WHAT IS EXPECTED: Starting with the line containing "cs' /\ obox net = out" and going on through the line containing "(rq_count rq)) l.", return the lines of the data below exactly, and only those.
━━ THE DATA ━━
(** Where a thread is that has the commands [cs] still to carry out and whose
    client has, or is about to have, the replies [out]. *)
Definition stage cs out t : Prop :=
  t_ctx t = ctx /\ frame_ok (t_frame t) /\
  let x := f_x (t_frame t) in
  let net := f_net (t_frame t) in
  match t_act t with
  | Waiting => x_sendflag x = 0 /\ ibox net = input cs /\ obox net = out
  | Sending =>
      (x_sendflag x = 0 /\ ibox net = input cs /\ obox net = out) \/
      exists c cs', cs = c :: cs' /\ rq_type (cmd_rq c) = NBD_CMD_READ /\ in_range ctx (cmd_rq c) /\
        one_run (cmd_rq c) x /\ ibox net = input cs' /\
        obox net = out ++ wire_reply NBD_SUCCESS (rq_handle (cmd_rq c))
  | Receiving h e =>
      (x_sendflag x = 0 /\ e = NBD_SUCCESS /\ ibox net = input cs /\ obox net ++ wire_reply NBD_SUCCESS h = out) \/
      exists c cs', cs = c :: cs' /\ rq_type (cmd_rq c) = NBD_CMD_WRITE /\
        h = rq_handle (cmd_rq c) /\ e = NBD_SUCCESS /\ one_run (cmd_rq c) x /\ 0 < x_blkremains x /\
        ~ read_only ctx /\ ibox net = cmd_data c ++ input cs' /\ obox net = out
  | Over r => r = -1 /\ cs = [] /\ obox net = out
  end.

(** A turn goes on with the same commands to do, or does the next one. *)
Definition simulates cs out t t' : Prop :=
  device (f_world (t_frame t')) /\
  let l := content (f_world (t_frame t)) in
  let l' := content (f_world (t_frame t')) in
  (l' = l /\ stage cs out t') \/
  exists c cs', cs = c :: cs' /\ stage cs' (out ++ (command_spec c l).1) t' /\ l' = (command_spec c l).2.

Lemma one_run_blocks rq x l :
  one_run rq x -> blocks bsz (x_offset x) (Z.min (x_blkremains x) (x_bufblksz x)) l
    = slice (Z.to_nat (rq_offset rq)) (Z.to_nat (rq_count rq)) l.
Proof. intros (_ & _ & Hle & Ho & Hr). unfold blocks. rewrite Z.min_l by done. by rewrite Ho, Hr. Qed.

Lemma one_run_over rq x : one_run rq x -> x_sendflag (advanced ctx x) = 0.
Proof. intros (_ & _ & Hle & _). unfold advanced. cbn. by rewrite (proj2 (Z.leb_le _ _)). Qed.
━━━
ANSWER SECTION:
        ~ read_only ctx /\ ibox net = cmd_data c ++ input cs' /\ obox net = out
  | Over r => r = -1 /\ cs = [] /\ obox net = out
  end.

(** A turn goes on with the same commands to do, or does the next one. *)
Definition simulates cs out t t' : Prop :=
  device (f_world (t_frame t')) /\
  let l := content (f_world (t_frame t)) in
  let l' := content (f_world (t_frame t')) in
  (l' = l /\ stage cs out t') \/
  exists c cs', cs = c :: cs' /\ stage cs' (out ++ (command_spec c l).1) t' /\ l' = (command_spec c l).2.

Lemma one_run_blocks rq x l :
  one_run rq x -> blocks bsz (x_offset x) (Z.min (x_blkremains x) (x_bufblksz x)) l
    = slice (Z.to_nat (rq_offset rq)) (Z.to_nat (rq_count rq)) l.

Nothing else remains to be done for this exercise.